(Entries taken from a collection)
·····

(** * AmapAddressParser: a shallow embedding and its specification

    The development embeds [src/amap_address_parser.py] (class
    [AmapAddressParser]), [src/address_completer.py] and the address input
    of [src/address_gui.py], settles the properties the specification
    states about them, and proves further properties read off the code.

    Layout:
    - [PyStr]   Python [str] values (sequences of code points) and the
                [str] methods the parser calls;
    - [Re]      the fragment of Python's [re] the parser's patterns use
                (backtracking, greedy, leftmost);
    - JSON values, exceptions, the parser object and its environment;
    - the methods of [AmapAddressParser], under their names in the source
      (a long method is cut into the loops and branches it is made of);
    - the definitions the properties are stated with, and the examples;
    - the properties the specification states, grouped by component;
    - further properties of the methods, in the same order. *)

From Stdlib Require Import Ascii String.
From Stdlib Require Import List NArith ZArith Bool Lia Arith.
Import ListNotations.
Open Scope string_scope.
Open Scope nat_scope.
Open Scope list_scope.

Set Warnings "-register-all".

(** ** Python strings *)

Module PyStr.

(** A Python [str] is a sequence of Unicode code points. *)
Definition char := N.
Definition pystr := list char.

Fixpoint bytes_of (s : string) : list N :=
  match s with
  | EmptyString => []
  | String a s' => N_of_ascii a :: bytes_of s'
  end.

(** UTF-8 decoding of the literals of this file ([need] continuation
    bytes are still expected, [acc] holds the bits read so far). *)
Fixpoint utf8 (bs : list N) (need : nat) (acc : N) : pystr :=
  match bs with
  | [] => []
  | b :: bs' =>
      match need with
      | O =>
          if (b <? 128)%N then b :: utf8 bs' 0 0%N
          else if (b <? 224)%N then utf8 bs' 1 (b - 192)%N
          else if (b <? 240)%N then utf8 bs' 2 (b - 224)%N
          else utf8 bs' 3 (b - 240)%N
      | S O => (acc * 64 + (b - 128))%N :: utf8 bs' 0 0%N
      | S n => utf8 bs' n (acc * 64 + (b - 128))%N
      end
  end.

(** [py "..."] is the Python string written between the quotes. *)
Definition py (s : string) : pystr := utf8 (bytes_of s) 0 0%N.

Fixpoint eqb (a b : pystr) : bool :=
  match a, b with
  | [], [] => true
  | x :: a', y :: b' => N.eqb x y && eqb a' b'
  | _, _ => false
  end.

(** [s.startswith(p)] *)
Fixpoint startswith (s p : pystr) : bool :=
  match p, s with
  | [], _ => true
  | x :: p', y :: s' => N.eqb x y && startswith s' p'
  | _ :: _, [] => false
  end.

(** [sub in s] *)
Fixpoint contains (s sub : pystr) : bool :=
  startswith s sub ||
  match s with
  | [] => false
  | _ :: s' => contains s' sub
  end.

(** [s.replace(old, new)] for a non-empty [old]: occurrences are replaced
    from the left and do not overlap ([skip] characters of the occurrence
    just replaced are still to be dropped). *)
Fixpoint replace_from (old new s : pystr) (skip : nat) : pystr :=
  match s with
  | [] => []
  | c :: s' =>
      match skip with
      | S k => replace_from old new s' k
      | O =>
          if startswith s old
          then new ++ replace_from old new s' (length old - 1)
          else c :: replace_from old new s' 0
      end
  end.

(** [s.replace(old, new)]; an empty [old] matches before every character
    and at the end. *)
Definition replace (s old new : pystr) : pystr :=
  match old with
  | [] => new ++ flat_map (fun c => c :: new) s
  | _ :: _ => replace_from old new s 0
  end.

(** Characters for which [str.isspace()] holds; the same set is [\s] in a
    [str] pattern (CPython 3.11, Unicode 14). *)
Definition isspace (c : char) : bool :=
  ((9 <=? c) && (c <=? 13) || (28 <=? c) && (c <=? 32) ||
   (c =? 133) || (c =? 160) || (c =? 5760) ||
   (8192 <=? c) && (c <=? 8202) || (c =? 8232) || (c =? 8233) ||
   (c =? 8239) || (c =? 8287) || (c =? 12288))%N.

(** First code point of every block of ten decimal digits (category Nd);
    U+1D7CE..U+1D7FF holds five such blocks. *)
Definition digit_zeros : list N :=
  [48; 1632; 1776; 1984; 2406; 2534; 2662; 2790; 2918; 3046; 3174; 3302;
   3430; 3558; 3664; 3792; 3872; 4160; 4240; 6112; 6160; 6470; 6608; 6784;
   6800; 6992; 7088; 7232; 7248; 42528; 43216; 43264; 43472; 43504; 43600;
   44016; 65296; 66720; 68912; 69734; 69872; 69942; 70096; 70384; 70736;
   70864; 71248; 71360; 71472; 71904; 72016; 72784; 73040; 73120; 92768;
   92864; 93008; 120782; 120792; 120802; 120812; 120822; 123200; 123632;
   125264; 130032]%N.

(** [\d] in a [str] pattern: any decimal digit. *)
Definition isdigit (c : char) : bool :=
  existsb (fun z => (z <=? c) && (c <? z + 10))%N digit_zeros.

(** [s.split()]: the maximal runs of non-space characters ([cur] is the
    run being read, reversed). *)
Fixpoint split_from (s : pystr) (cur : pystr) : list pystr :=
  match s with
  | [] => match cur with [] => [] | _ :: _ => [rev cur] end
  | c :: s' =>
      if isspace c
      then match cur with
           | [] => split_from s' []
           | _ :: _ => rev cur :: split_from s' []
           end
      else split_from s' (c :: cur)
  end.

Definition split (s : pystr) : list pystr := split_from s [].

(** [s.split(sep)] for a one-character separator. *)
Fixpoint split_on_from (sep : char) (s : pystr) (cur : pystr) : list pystr :=
  match s with
  | [] => [rev cur]
  | c :: s' =>
      if N.eqb c sep then rev cur :: split_on_from sep s' []
      else split_on_from sep s' (c :: cur)
  end.

Definition split_on (sep : char) (s : pystr) : list pystr :=
  split_on_from sep s [].

Fixpoint lstrip (s : pystr) : pystr :=
  match s with
  | [] => []
  | c :: s' => if isspace c then lstrip s' else s
  end.

(** [s.strip()] *)
Definition strip (s : pystr) : pystr := rev (lstrip (rev (lstrip s))).

(** [sep.join(parts)] *)
Fixpoint join (sep : pystr) (parts : list pystr) : pystr :=
  match parts with
  | [] => []
  | [p] => p
  | p :: ps => p ++ sep ++ join sep ps
  end.

(** [x in l] for a list of strings. *)
Definition mem (x : pystr) (l : list pystr) : bool := existsb (eqb x) l.

End PyStr.

Import PyStr.

(** ** Regular expressions *)

Module Re.

(** The constructs that occur in the parser's patterns, with the meaning
    they have in CPython 3.11. *)
Inductive regex : Type :=
| Eps
| Cls (p : char -> bool)        (* one character of a class *)
| Str (s : pystr)               (* a literal *)
| Seq (a b : regex)
| Alt (a b : regex)             (* a|b, [a] tried first *)
| Star (a : regex)              (* a*, greedy *)
| Group (i : nat) (a : regex)   (* capturing group number [i] *)
| Backref (i : nat)             (* \i *)
| Ahead (a : regex)             (* (?=a) *)
| NotAhead (a : regex)          (* (?!a) *)
| Behind (p : char -> bool)     (* (?<=c) for a one-character class *)
| NotBehind (p : char -> bool)  (* (?<!c) for a one-character class *)
| Eol.                          (* $ *)

Fixpoint rep_exact (n : nat) (a : regex) : regex :=
  match n with
  | O => Eps
  | S n' => Seq a (rep_exact n' a)
  end.

Fixpoint rep_upto (n : nat) (a : regex) : regex :=
  match n with
  | O => Eps
  | S n' => Alt (Seq a (rep_upto n' a)) Eps
  end.

(** a{lo,hi}, a{lo,}, a+, a? : greedy, as the matcher tries them. *)
Definition Rep (lo hi : nat) (a : regex) : regex :=
  Seq (rep_exact lo a) (rep_upto (hi - lo) a).
Definition RepMin (lo : nat) (a : regex) : regex :=
  Seq (rep_exact lo a) (Star a).
Definition Plus (a : regex) : regex := RepMin 1 a.
Definition Opt (a : regex) : regex := Alt a Eps.

(** Character classes. *)
Definition one (c : string) : char -> bool :=
  fun x => match py c with [y] => N.eqb x y | _ => false end.
Definition oneof (cs : string) : char -> bool :=
  fun x => existsb (N.eqb x) (py cs).
Definition range (lo hi : N) : char -> bool :=
  fun x => ((lo <=? x) && (x <=? hi))%N.

(** The matcher's position: the text already passed (reversed), the text
    still ahead and the groups captured so far. *)
Record mstate : Type := MState {
  passed : pystr;
  ahead : pystr;
  groups : list (nat * pystr)
}.

Fixpoint group_of (i : nat) (gs : list (nat * pystr)) : option pystr :=
  match gs with
  | [] => None
  | (j, s) :: gs' => if Nat.eqb i j then Some s else group_of i gs'
  end.

Definition advance (n : nat) (st : mstate) : mstate :=
  MState (rev (firstn n (ahead st)) ++ passed st) (skipn n (ahead st))
         (groups st).

(** [exec r k st]: match [r] at [st], then continue with [k]; alternatives
    are tried in order and the first success of the whole is returned. *)
Fixpoint exec (r : regex) (k : mstate -> option mstate) (st : mstate)
  {struct r} : option mstate :=
  match r with
  | Eps => k st
  | Cls p =>
      match ahead st with
      | c :: _ => if p c then k (advance 1 st) else None
      | [] => None
      end
  | Str s =>
      if startswith (ahead st) s then k (advance (length s) st) else None
  | Seq a b => exec a (exec b k) st
  | Alt a b =>
      match exec a k st with
      | Some r' => Some r'
      | None => exec b k st
      end
  | Star a =>
      (fix loop (n : nat) (st : mstate) {struct n} : option mstate :=
         match n with
         | O => k st
         | S n' =>
             match exec a (fun st' =>
                     if length (ahead st') <? length (ahead st)
                     then loop n' st' else None) st with
             | Some r' => Some r'
             | None => k st
             end
         end) (S (length (ahead st))) st
  | Group i a =>
      exec a (fun st' =>
        k (MState (passed st') (ahead st')
             ((i, firstn (length (ahead st) - length (ahead st')) (ahead st))
                :: groups st'))) st
  | Backref i =>
      match group_of i (groups st) with
      | Some s =>
          if startswith (ahead st) s then k (advance (length s) st) else None
      | None => None
      end
  | Ahead a =>
      match exec a Some st with
      | Some _ => k st
      | None => None
      end
  | NotAhead a =>
      match exec a Some st with
      | Some _ => None
      | None => k st
      end
  | Behind p =>
      match passed st with
      | c :: _ => if p c then k st else None
      | [] => None
      end
  | NotBehind p =>
      match passed st with
      | c :: _ => if p c then None else k st
      | [] => k st
      end
  | Eol =>
      match ahead st with
      | [] => k st
      | [c] => if N.eqb c 10 then k st else None
      | _ => None
      end
  end.

(** A match object: [start()], [end()], [group()] and the groups. *)
Record mtch : Type := Match {
  m_start : nat;
  m_end : nat;
  m_group : pystr;
  m_groups : list (nat * pystr)
}.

·····

WORK TASK:
A copy of each line in the data above that holds the string "decimal" is needed.

EXPECTED ANSWER:
(** First code point of every block of ten decimal digits (category Nd);
(** [\d] in a [str] pattern: any decimal digit. *)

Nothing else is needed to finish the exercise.